In other words, by emphasizing energy efficiency, Facebook will pull less power from the grid (from any source), leaving that power (both RE and non-RE) available for other sources. In the long term, that will do more to provide a net reduction in CO2 emissions than any effort to shift some uses to RE.

As Matthew Humphries of geek.com concluded:
I don’t think any of the tech companies are dismissing renewable energy and trying to save power. The fact is, energy is expensive so any way it can be saved is thought about and implemented. Datacenters are starting to ditch air conditioning in favor of natural airflow through buildings, for example.

Hydropower, solar, and wind are all being used if they are accessible to a datacenter, and Google has also started experimenting with wave power and creating floating datacenters. Some datacenters route their waste heat to act as heating or a power source for other buildings. There’s also the introduction of Bloom Energy, which relies on natural gas, but uses significantly less fuel to generate energy. It’s a power source of the future, but is already in use at a number of technology campuses.

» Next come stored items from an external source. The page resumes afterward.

(** C8: Cursor Forward by 2^63-1 from column 1 wraps x around to -2^63,
    which is not clamped; the next character is stored at
    [line.nodes[s.x]] and the index is out of range: Write panics,
    whatever the fuel. *)
Lemma Write_panics_after_overflow :
  forall fuel,
    is_Ok (Write fuel (bytes "a" ++ [ESC] ++ bytes "[9223372036854775807Cb")
             freshScreen) = false
  /\ Write (24 + fuel) (bytes "a" ++ [ESC] ++ bytes "[9223372036854775807Cb")
       freshScreen = Panic.
Proof.
  assert (H : forall fuel,
    Write (24 + fuel) (bytes "a" ++ [ESC] ++ bytes "[9223372036854775807Cb")
      freshScreen = Panic).
  { intros fuel. vm_compute. reflexivity. }
  intros fuel. split; [|apply H].
  do 24 (destruct fuel as [|fuel]; [vm_compute; reflexivity|]).
  pose proof (H fuel) as Hf. cbn [Nat.add] in Hf. rewrite Hf. reflexivity.
Qed.

(** C9: Cursor Forward by 2^63-1 from column 1 leaves x = -2^63, and
    Cursor Down by 2^63-1 from row 1 leaves y = -2^63. *)
Lemma cursor_negative_after_overflow :
  observe (Write 30 (bytes "a" ++ [ESC] ++ bytes "[9223372036854775807C")
             freshScreen)
    = Ok ([[97]], (-9223372036854775808, 0))
  /\ observe (Write 30 ([LF; ESC] ++ bytes "[9223372036854775807B")
                freshScreen)
    = Ok ([], (0, -9223372036854775808)).
Proof. repeat split; vm_compute; reflexivity. Qed.

(** C1: the two bytes of U+00E9 written one by one leave two U+FFFD on
    the line, written at once they leave U+00E9. *)
Lemma rune_split_counterexample :
  observe (Write2 20 ["195"%byte] ["169"%byte] freshScreen)
    = Ok ([[0xFFFD; 0xFFFD]], (2, 0))
  /\ observe (Write 20 ["195"%byte; "169"%byte] freshScreen)
    = Ok ([[0xE9]], (1, 0)).
Proof. split; vm_compute; reflexivity. Qed.

(** An escape sequence split after ESC: "abc" ESC, then "[31mdef". *)
Lemma Write_split_witness :
  let p := bytes "abc" ++ [ESC] in
  let q := bytes "[31mdef" in
  (idle freshScreen /\ no_rune_split p q)
  /\ exists m o,
       Writes freshScreen p (Ok m) /\ mode m = parserModeEscape
       /\ buffer m = [ESC]
       /\ Writes m q (Ok o)
       /\ Writes freshScreen (p ++ q) (Ok o)
       /\ glyphs (scr o) = [[97; 98; 99; 100; 101; 102]]
       /\ cursorXY (scr o) = (6, 0).
Proof.
  assert (H : idle freshScreen
              /\ no_rune_split (bytes "abc" ++ [ESC]) (bytes "[31mdef")).
  { split; [repeat split|]. apply no_rune_split_starts_rune.
    cbn. unfold continuation_byte. change (b2z "[") with 91. lia. }
  split; [exact H|]. destruct H as [Hidle Hq].
  assert (H1 : exists m, Writes freshScreen (bytes "abc" ++ [ESC]) (Ok m)
                 /\ mode m = parserModeEscape /\ buffer m = [ESC]
                 /\ exists o, Writes m (bytes "[31mdef") (Ok o)
                      /\ glyphs (scr o) = [[97; 98; 99; 100; 101; 102]]
                      /\ cursorXY (scr o) = (6, 0)).
  { eexists. split; [exists 20%nat; split; [vm_compute; reflexivity|discriminate]|].
    split; [reflexivity|]. split; [reflexivity|].
    eexists. split; [exists 20%nat; split; [vm_compute; reflexivity|discriminate]|].
    split; reflexivity. }
  destruct H1 as (m & Hm & Hmode & Hbuf & o & Ho & Hg & Hc).
  exists m, o. repeat split; try assumption.
  apply (Write_split _ _ _ _ Hidle Hq). right. exists m. split; assumption.
Defined.

(** [ESC [ 3 ; ; 1 b]: the parameters are 3 and 1 (the empty one is
    dropped) and the screen receives applyEscape('B', ["3", "1"]): the
    cursor goes three lines down, to the last line of the window. *)
Lemma control_sequence_dispatch_witness :
  (idle screen5x5 /\ forallb param_byte (bytes "3;;1") = true
   /\ final_byte "b" = true /\ (3 + 4 <= 10)%nat)
  /\ csi_params (bytes "3;;1") = [bytes "3"; bytes "1"]
  /\ state_after
       (Write 10 (ESC :: "["%byte :: bytes "3;;1" ++ ["b"%byte]) screen5x5)
     = res_map
         (fun s' =>
            MkParser s' [] parserModeNormal 0 (- (len (bytes "3;;1") + 3))
              (csi_params (bytes "3;;1"))
              (- (len (scan_params [] [] (bytes "3;;1")).2 + 1))
              (savePosition screen5x5) (lastTimestamp screen5x5))
         (applyEscape (unicode.ToUpper (b2z "b")) (csi_params (bytes "3;;1"))
            (scr screen5x5))
  /\ observe_motion
       (Write 10 (ESC :: "["%byte :: bytes "3;;1" ++ ["b"%byte]) screen5x5)
     = Ok ((0, 3), (5, 5), (0, 0, 0, 0)).
Proof.
  split; [repeat split; lia|]. split; [reflexivity|].
  split; [|vm_compute; reflexivity].
  apply (control_sequence_dispatch (bytes "3;;1") "b" screen5x5 10).
  - repeat split.
  - reflexivity.
  - reflexivity.
  - vm_compute. lia.
Defined.

(** [ESC [ 1 ; 3 H]: the screen of the parser is the one it had. *)
Lemma control_sequence_H_L_ignored_witness :
  (idle screen5x5 /\ forallb param_byte (bytes "1;3") = true
   /\ mode_byte "H" = true /\ (3 + 3 <= 10)%nat)
  /\ state_after
       (Write 10 (ESC :: "["%byte :: bytes "1;3" ++ ["H"%byte]) screen5x5)
     = Ok (MkParser (scr screen5x5) [] parserModeNormal 0
             (- (len (bytes "1;3") + 3))
             (scan_params [] [] (bytes "1;3")).1
             (- (len (scan_params [] [] (bytes "1;3")).2 + 1))
             (savePosition screen5x5) (lastTimestamp screen5x5)).
Proof.
  split; [repeat split; lia|].
  apply (control_sequence_H_L_ignored (bytes "1;3") "H" screen5x5 10).
  - repeat split.
  - reflexivity.
  - reflexivity.
  - vm_compute. lia.
Defined.

(** Writing "ab" and a line feed returns 3 and no error. *)
Lemma Write_returns_len_witness :
  exists p, Write 5 (bytes "ab" ++ [LF]) freshScreen = Ok (p, 3, None)
            /\ 3 = len (bytes "ab" ++ [LF]) /\ @None error = None.
Proof.
  eexists. split; [vm_compute; reflexivity|].
  eapply (Write_returns_len 5 (bytes "ab" ++ [LF]) freshScreen).
  vm_compute. reflexivity.
Defined.

(** The outcome of writing "ab" is the same with 5 and with 9 units of
    fuel. *)
Lemma Writes_deterministic_witness :
  let o1 := state_after (Write 5 (bytes "ab") freshScreen) in
  let o2 := state_after (Write 9 (bytes "ab") freshScreen) in
  Writes freshScreen (bytes "ab") o1 /\ Writes freshScreen (bytes "ab") o2
  /\ o1 = o2.
Proof.
  cbv zeta.
  assert (H1 : Writes freshScreen (bytes "ab")
                 (state_after (Write 5 (bytes "ab") freshScreen))).
  { exists 5%nat. split; [reflexivity|]. vm_compute. discriminate. }
  assert (H2 : Writes freshScreen (bytes "ab")
                 (state_after (Write 9 (bytes "ab") freshScreen))).
  { exists 9%nat. split; [reflexivity|]. vm_compute. discriminate. }
  split; [exact H1|]. split; [exact H2|].
  exact (Writes_deterministic freshScreen (bytes "ab") _ _ H1 H2).
Defined.

(** CSI 9 G on a window of 5 columns: the cursor goes to column 4. *)
Lemma cursor_horizontal_absolute_witness :
  (HasPrefix_question (inst [bytes "9"] 0) = false
   /\ 0 < cols (scr screen5x5) <= GoInt.max_int
   /\ GoInt.min_int < ansiInt (inst [bytes "9"] 0) <= GoInt.max_int)
  /\ (s ← applyEscape (rune_of "G") [bytes "9"] (scr screen5x5);
      Ok (cursorXY s)) = Ok (4, 0).
Proof.
  assert (H : HasPrefix_question (inst [bytes "9"] 0) = false
              /\ 0 < cols (scr screen5x5) <= GoInt.max_int
              /\ GoInt.min_int < ansiInt (inst [bytes "9"] 0)
                 <= GoInt.max_int).
  { split; [reflexivity|]. split; vm_compute; split; congruence. }
  split; [exact H|]. destruct H as (H1 & H2 & H3).
  destruct (cursor_horizontal_absolute [bytes "9"] (scr screen5x5) H1 H2 H3)
    as [-> _].
  reflexivity.
Defined.

(** applyEscape with code H and the parameters 2 and 9 on a window of 5
    columns and 5 lines: the cursor goes to line 1, column 4. *)
Lemma cursor_position_absolute_witness :
  (HasPrefix_question (inst [bytes "2"; bytes "9"] 0) = false
   /\ 0 < cols (scr screen5x5) <= GoInt.max_int
   /\ 0 < lines (scr screen5x5) <= GoInt.max_int
   /\ GoInt.min_int < ansiInt (inst [bytes "2"; bytes "9"] 0)
      <= GoInt.max_int
   /\ GoInt.min_int < ansiInt (inst [bytes "2"; bytes "9"] 1)
      <= GoInt.max_int)
  /\ (s ← applyEscape (rune_of "H") [bytes "2"; bytes "9"] (scr screen5x5);
      Ok (cursorXY s)) = Ok (4, 1).
Proof.
  assert (H : HasPrefix_question (inst [bytes "2"; bytes "9"] 0) = false
              /\ 0 < cols (scr screen5x5) <= GoInt.max_int
              /\ 0 < lines (scr screen5x5) <= GoInt.max_int
              /\ GoInt.min_int < ansiInt (inst [bytes "2"; bytes "9"] 0)
                 <= GoInt.max_int
              /\ GoInt.min_int < ansiInt (inst [bytes "2"; bytes "9"] 1)
                 <= GoInt.max_int).
  { split; [reflexivity|]. repeat split; vm_compute; congruence. }
  split; [exact H|]. destruct H as (H1 & H2 & H3 & H4 & H5).
  destruct (cursor_position_absolute [bytes "2"; bytes "9"] (scr screen5x5)
              H1 H2 H3 H4 H5) as [-> _].
  reflexivity.
Defined.

(** Erase line variants: "hello world", five columns back and CSI 0 K
    leave "hello "; then CSI 1 G and "world" leave "world ". *)
Lemma erase_line_run :
  observe (Write 40 (bytes "hello world" ++ [ESC] ++ bytes "[5D" ++ [ESC]
                       ++ bytes "[0K") freshScreen)
    = Ok ([[104; 101; 108; 108; 111; 32]], (6, 0))
  /\ observe (Write2 40
               (bytes "hello world" ++ [ESC] ++ bytes "[5D" ++ [ESC]
                  ++ bytes "[0K")
               ([ESC] ++ bytes "[1Gworld") freshScreen)
     = Ok ([[119; 111; 114; 108; 100; 32]], (5, 0)).
Proof. split; vm_compute; reflexivity. Qed.

(** A rune appended at column 3 of row 2 of an empty buffer: three lines
    are added and the third one is three empty cells and the rune. *)
Lemma append_stores_rune_witness :
  let s := set_y 2 (set_x 3 (scr screen5x5)) in
  (sized s /\ window_fits s /\ 0 <= y s < lines s
   /\ 0 <= x s < GoInt.max_int /\ (missing_lines s <= 3)%nat)
  /\ exists (yidx : nat) (line' : screenLine),
       append 3 97 s
       = Ok (set_x 4
               (set_screen (<[yidx := line']> (with_missing_lines s)) s))
       /\ nodes line' !! 3%nat = Some (Node 97 (sstyle s))
       /\ len (nodes line') = 4.
Proof.
  cbv zeta.
  assert (H : let s := set_y 2 (set_x 3 (scr screen5x5)) in
              sized s /\ window_fits s /\ 0 <= y s < lines s
              /\ 0 <= x s < GoInt.max_int /\ (missing_lines s <= 3)%nat).
  { cbv zeta. unfold sized, window_fits. vm_compute.
    repeat split; intros; (congruence || lia). }
  cbv zeta in H. split; [exact H|]. destruct H as (H1 & H2 & H3 & H4 & H5).
  destruct (append_stores_rune 3 97 _ H1 H2 H3 H4 H5)
    as (yidx & line & line' & Hline & Hy & Hrun & Hn & Hx & Hlen & _).
  exists yidx, line'. split; [exact Hrun|]. split; [exact Hx|].
  rewrite Hlen.
  assert (Hl : line = newScreenLine []).
  { vm_compute in Hline.
    destruct yidx as [|[|[|?]]]; cbn in Hline;
      first [discriminate | injection Hline as <-; reflexivity]. }
  rewrite Hl. reflexivity.
Defined.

Greenpeace are right to highlight the need to focus on renewable energy, but I believe this is one area where the companies running these centers will jump to renewable and clean energy wherever possible because it is cheaper and more reliable going forward.
EE is decidedly unsexy, but every kilowatt-hour saved is one less kWH that has to be generated. Efforts by datacenters to reduce energy consumption — whether from servers, networking equipment, A/C or anything else — are a win-win proposition for the operators, the grid and the environment.